However, the rate of weigh loss for each individual may be adjusted
by the treating physician based on the individual's particular
needs.
[0175] If the initial dosage is not effective, then the valproate
dosage can be increased by 20 mg intervals up to 3000 mg per day.
If the initial dosage results in a more rapid weight loss than the
above rate, the dosage of each of zonisamide or valproate can be
reduced.
Example 9
Combination of Zonisamide and Olanzapine
[0176] Individuals having a BMI of greater than 25 are identified.
Each individual is instructed to take one tablet of zonisamide on a
daily basis, in addition to one tablet of olanzapine on a daily
basis. Initially, the drugs are administered as follows: 5 mg
olanzapine and 60 mg zonisamide, or 10 mg olanzapine and 120 mg
zonisamide; generally with an olanzapine/zonisamide ratio of
1:12.
[0177] The individuals are monitored for a period of months. It is
recommended that the dosage be adjusted so that each individual
loses weight at a rate of 10% of initial weight every 6 months.
However, the rate of weigh loss for each individual may be adjusted
by the treating physician based on the individual's particular
needs.
[0178] If the initial dosages are not effective, they can be
increased.
Example 10
Combination of Zonisamide and Risperidone
[0179] Individuals having a BMI of greater than 25 are identified.
Each individual is instructed to take one tablet of zonisamide on a
daily basis, in addition tablet of risperidone on a daily basis.

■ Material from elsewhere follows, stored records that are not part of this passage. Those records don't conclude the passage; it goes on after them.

(* ===== verification/Ledger.v ===== *)
(** The local database and the ledger service
    ([app/src/app/core/db/docket-db.ts], [core/repositories/ledger.service.ts]):
    every write of the program goes through [put], [remove] and [merge] here. *)
From S2P Require Export Hlc Domain.
#[local] Open Scope string_scope.
#[local] Open Scope Z_scope.

(** * Definitions *)

(** The running application: the database's tables, the rows of its [meta] table
    the core uses, the ledger's clock, and what the host supplies, as streams:
    the successive readings of [Date.now()] and results of [crypto.randomUUID()]. *)
Record App : Type := mkApp {
  rows : gmap (EntityName * string) AnyEntity;
  oplog : gmap string LocalOperation;
  remoteObjects : gmap string Z;
  meta_clock : option HlcState;
  meta_lastSyncAt : option Z;
  meta_lastSnapshot : option string;
  clock : option HybridLogicalClock;
  nows : nat -> Z; reads : nat;
  uuids : nat -> string; drawn : nat }.

Definition set_rows f (s : App) : App :=
  mkApp (f (rows s)) (oplog s) (remoteObjects s) (meta_clock s) (meta_lastSyncAt s)
    (meta_lastSnapshot s) (clock s) (nows s) (reads s) (uuids s) (drawn s).
Definition set_oplog f (s : App) : App :=
  mkApp (rows s) (f (oplog s)) (remoteObjects s) (meta_clock s) (meta_lastSyncAt s)
    (meta_lastSnapshot s) (clock s) (nows s) (reads s) (uuids s) (drawn s).
Definition set_remoteObjects f (s : App) : App :=
  mkApp (rows s) (oplog s) (f (remoteObjects s)) (meta_clock s) (meta_lastSyncAt s)
    (meta_lastSnapshot s) (clock s) (nows s) (reads s) (uuids s) (drawn s).
Definition set_meta_clock v (s : App) : App :=
  mkApp (rows s) (oplog s) (remoteObjects s) v (meta_lastSyncAt s)
    (meta_lastSnapshot s) (clock s) (nows s) (reads s) (uuids s) (drawn s).
Definition set_lastSyncAt v (s : App) : App :=
  mkApp (rows s) (oplog s) (remoteObjects s) (meta_clock s) v
    (meta_lastSnapshot s) (clock s) (nows s) (reads s) (uuids s) (drawn s).
Definition set_lastSnapshot v (s : App) : App :=
  mkApp (rows s) (oplog s) (remoteObjects s) (meta_clock s) (meta_lastSyncAt s)
    v (clock s) (nows s) (reads s) (uuids s) (drawn s).
Definition set_clock v (s : App) : App :=
  mkApp (rows s) (oplog s) (remoteObjects s) (meta_clock s) (meta_lastSyncAt s)
    (meta_lastSnapshot s) v (nows s) (reads s) (uuids s) (drawn s).
Definition set_reads n (s : App) : App :=
  mkApp (rows s) (oplog s) (remoteObjects s) (meta_clock s) (meta_lastSyncAt s)
    (meta_lastSnapshot s) (clock s) (nows s) n (uuids s) (drawn s).
Definition set_drawn n (s : App) : App :=
  mkApp (rows s) (oplog s) (remoteObjects s) (meta_clock s) (meta_lastSyncAt s)
    (meta_lastSnapshot s) (clock s) (nows s) (reads s) (uuids s) n.

(** A fresh installation. *)
Definition emptyApp (nows : nat -> Z) (uuids : nat -> string) : App :=
  mkApp ∅ ∅ ∅ None None None None nows 0 uuids 0.

Definition Date_now : M App Z := fun s => (Ok (nows s (reads s)), set_reads (S (reads s)) s).
Definition randomUUID : M App string := fun s => (Ok (uuids s (drawn s)), set_drawn (S (drawn s)) s).

(** ** Tables *)

(** [table.get], [table.put], [table.delete]; a row is stored under its own id. *)
Definition table_get (e : EntityName) (id : string) (s : App) : option AnyEntity := rows s !! (e, id).
Definition table_put (e : EntityName) (v : AnyEntity) (s : App) : App :=
  set_rows <[(e, entity_id v) := v]> s.
Definition table_delete (e : EntityName) (id : string) (s : App) : App := set_rows (delete (e, id)) s.

(** [table.toArray()] : the rows in primary-key order. *)
Definition table_rows (e : EntityName) (s : App) : list AnyEntity :=
  map snd (js_sort (fun a b => cmp_string (fst a) (fst b))
    (omap (fun kv : (EntityName * string) * AnyEntity =>
             if decide (kv.1.1 = e) then Some (kv.1.2, kv.2) else None) (map_to_list (rows s)))).
Definition table_count (e : EntityName) (s : App) : nat := length (table_rows e s).

(** A table's rows at their type. *)
Definition table_of {A} (as_ : AnyEntity -> option A) (e : EntityName) (s : App) : list A :=
  omap as_ (table_rows e s).
Definition get_of {A} (as_ : AnyEntity -> option A) (e : EntityName) (id : string) (s : App) : option A :=
  table_get e id s ≫= as_.
Definition groups := table_of as_group EAccountGroups.
Definition accounts := table_of as_account EAccounts.
Definition categories := table_of as_category ECategories.
Definition transactions := table_of as_transaction ETransactions.
Definition budgets := table_of as_budget EBudgets.
Definition rules := table_of as_rule ERecurringRules.
Definition rates := table_of as_rate ERates.
Definition settings := get_of as_settings EVaultSettings "vault".

Definition oplog_put (lop : LocalOperation) (s : App) : App :=
  set_oplog <[op_hlc (lop_op lop) := lop]> s.

(** The log in primary-key (stamp) order. *)
Definition oplog_sorted (s : App) : list LocalOperation :=
  map snd (js_sort (fun a b => cmp_string (fst a) (fst b)) (map_to_list (oplog s))).

(** ** class LedgerService *)

Definition requireClock : M App HybridLogicalClock := fun s =>
  match clock s with
  | Some c => (Ok c, s)
  | None => (Throw (JsError "LedgerService.initialise() has not been called"), s)
  end.

Definition initialise (deviceId : string) : M App unit := fun s =>
  (Ok tt, set_clock (Some (newClock deviceId (meta_clock s))) s).

(** Run a clock operation on the service's clock, at the next wall-clock reading. *)
Definition on_clock {A} (f : Z -> M HybridLogicalClock A) : M App A :=
  c ← requireClock;
  now ← Date_now;
  stepM (fun s => let '(r, c') := f now c in (r, set_clock (Some c') s)).

Definition persistClock (s : App) : App :=
  match clock s with Some c => set_meta_clock (Some (snapshot c)) s | None => s end.

(** The tick comes before the database transaction, which is atomic. *)
Definition put (entity : EntityName) (value : AnyEntity) : M App AnyEntity :=
  c ← requireClock;
  hlc ← on_clock tick;
  let stamped := set_updatedAt hlc value in
  _ ← modifyS (fun s =>
        persistClock
          (oplog_put (mkLocalOp (mkOp hlc entity (entity_id stamped) Put (Some stamped)
                                      (clock_device c)) false)
             (table_put entity stamped s)));
  mret stamped.

Definition remove (entity : EntityName) (id : string) : M App unit :=
  c ← requireClock;
  hlc ← on_clock tick;
  modifyS (fun s =>
    persistClock
      (oplog_put (mkLocalOp (mkOp hlc entity id Delete None (clock_device c)) false)
         (table_delete entity id s))).

(** The stamps logged for an entity, in primary-key order. *)
Definition stamps_for (e : EntityName) (id : string) (log : gmap string LocalOperation) : list string :=
  js_sort cmp_string
    (omap (fun kv : string * LocalOperation =>
             if decide (op_entity (lop_op kv.2) = e /\ op_entityId (lop_op kv.2) = id)
             then Some kv.1 else None) (map_to_list log)).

Initially, the drugs are administered as follows: 0.5 mg
risperidone and 30 mg zonisamide, 1 mg risperidone and 60 mg
zonisamide, or 2 mg risperidone and 120 mg zonisamide; generally
with an olanzapine/zonisamide ratio of 1:60.
[0180] The individuals are monitored for a period of months. It is
recommended that the dosage be adjusted so that each individual
loses weight at a rate of 10% of initial weight every 6 months.
However, the rate of weigh loss for each individual may be adjusted
by the treating physician based on the individual's particular
needs.
[0181] If the initial dosages are not effective, they can be
increased.
Example 11
Zonisamide and/or Bupropion Prevent the Weight Gain Associated with
Mirtazapine or Setiptiline Treatment
Background
[0182] Mirtazapine shows considerable promise as a therapy for
sleep apnea, but it causes weight gain in some patients. This
weight gain limits the use of mirtazapine as a therapy for sleep
apnea or as an antidepressant. Addition of zonisamide, or
bupropion, or zonisamide plus bupropion, to concomitant mirtazapine
treatment decreases the weight gain associated with mirtazapine, in
a rodent model of mirtazapine-induced weight gain.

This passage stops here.